*** Information shown Section Begins ***
(** * Verification of the CodeQL tools download pipeline

    A shallow embedding of [src/tools-download.ts]: the orchestration of the
    streaming and the download-first acquisition of the CodeQL bundle, the
    duration reports, the request construction and the URL sanitizer.

    Asynchronous code is embedded in a state-and-exception monad over a
    [World] that carries the observable trace (log lines and calls to the
    collaborators), the monotonic clock and the set of files on disk.  The
    collaborators that live outside the file ([https.get], [tar.extract],
    [toolcache.downloadTool], ...) are fields of an environment record. *)

From Stdlib Require Import ZArith QArith Qround String List Lia Lqa.
From stdpp Require Import base option list gmap sets strings pretty.

Local Open Scope string_scope.
Local Open Scope Z_scope.

(** ** Values *)

(** A thrown JavaScript error: its [name] and its [message]. *)
Record JsError := mkJsError { name : string; message : string }.

(** [new Error(msg)] *)
Definition new_Error (msg : string) : JsError :=
  {| name := "Error"; message := msg |}.

(** Modelled from the spec: [getErrorMessage] of [util.ts], which is not under
    [src/]; it yields the human-readable reason string of a failure. *)
Definition getErrorMessage (e : JsError) : string := message e.

(** [tar.CompressionMethod] *)
Inductive CompressionMethod := gzip | zstd.

Definition CompressionMethod_eqb (a b : CompressionMethod) : bool :=
  match a, b with
  | gzip, gzip | zstd, zstd => true
  | _, _ => false
  end.

(** Modelled from the spec: [tar.TarVersion], the tool version hint handed to
    the extraction collaborator; its declaration is in [tar.ts], not under
    [src/].  The pipeline only passes it on. *)
Record TarVersion := mkTarVersion { tarVersionHint : string }.

(** The value of one entry of [OutgoingHttpHeaders]. *)
Inductive HeaderValue :=
| HNumber (n : Z)
| HString (s : string)
| HStrings (l : list string)
| HUndefined.

(** [OutgoingHttpHeaders]: a JavaScript object used as a map, keys compared
    as JavaScript compares property names (exactly, case included). *)
Abbreviation OutgoingHttpHeaders := (gmap string HeaderValue).

(** A parsed [URL] object, identified with its serialisation. *)
Record URL := mkURL { href : string }.

Definition URL_toString (u : URL) : string := href u.

(** [IncomingMessage]: the response handed to the callback of [https.get]. *)
Record IncomingMessage := mkIncomingMessage {
  statusCode : Z;
  payload : string
}.

(** ** Completions and the observable trace *)

(** How an awaited promise settles. *)
Inductive Completion (A : Type) : Type :=
| Fulfilled (a : A)
| Rejected (e : JsError).
Arguments Fulfilled {A} a.
Arguments Rejected {A} e.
*** Information shown Section Ends ***
◆ **What the task asks**
Find the line that contains "Record TarVersion := mkTarVersion" in the data above. Reproduce it and every later line exactly, through the last one.

◆ **Output**
Record TarVersion := mkTarVersion { tarVersionHint : string }.

(** The value of one entry of [OutgoingHttpHeaders]. *)
Inductive HeaderValue :=
| HNumber (n : Z)
| HString (s : string)
| HStrings (l : list string)
| HUndefined.

(** [OutgoingHttpHeaders]: a JavaScript object used as a map, keys compared
    as JavaScript compares property names (exactly, case included). *)
Abbreviation OutgoingHttpHeaders := (gmap string HeaderValue).

(** A parsed [URL] object, identified with its serialisation. *)
Record URL := mkURL { href : string }.

Definition URL_toString (u : URL) : string := href u.

(** [IncomingMessage]: the response handed to the callback of [https.get]. *)
Record IncomingMessage := mkIncomingMessage {
  statusCode : Z;
  payload : string
}.

(** ** Completions and the observable trace *)

(** How an awaited promise settles. *)
Inductive Completion (A : Type) : Type :=
| Fulfilled (a : A)
| Rejected (e : JsError).
Arguments Fulfilled {A} a.
Arguments Rejected {A} e.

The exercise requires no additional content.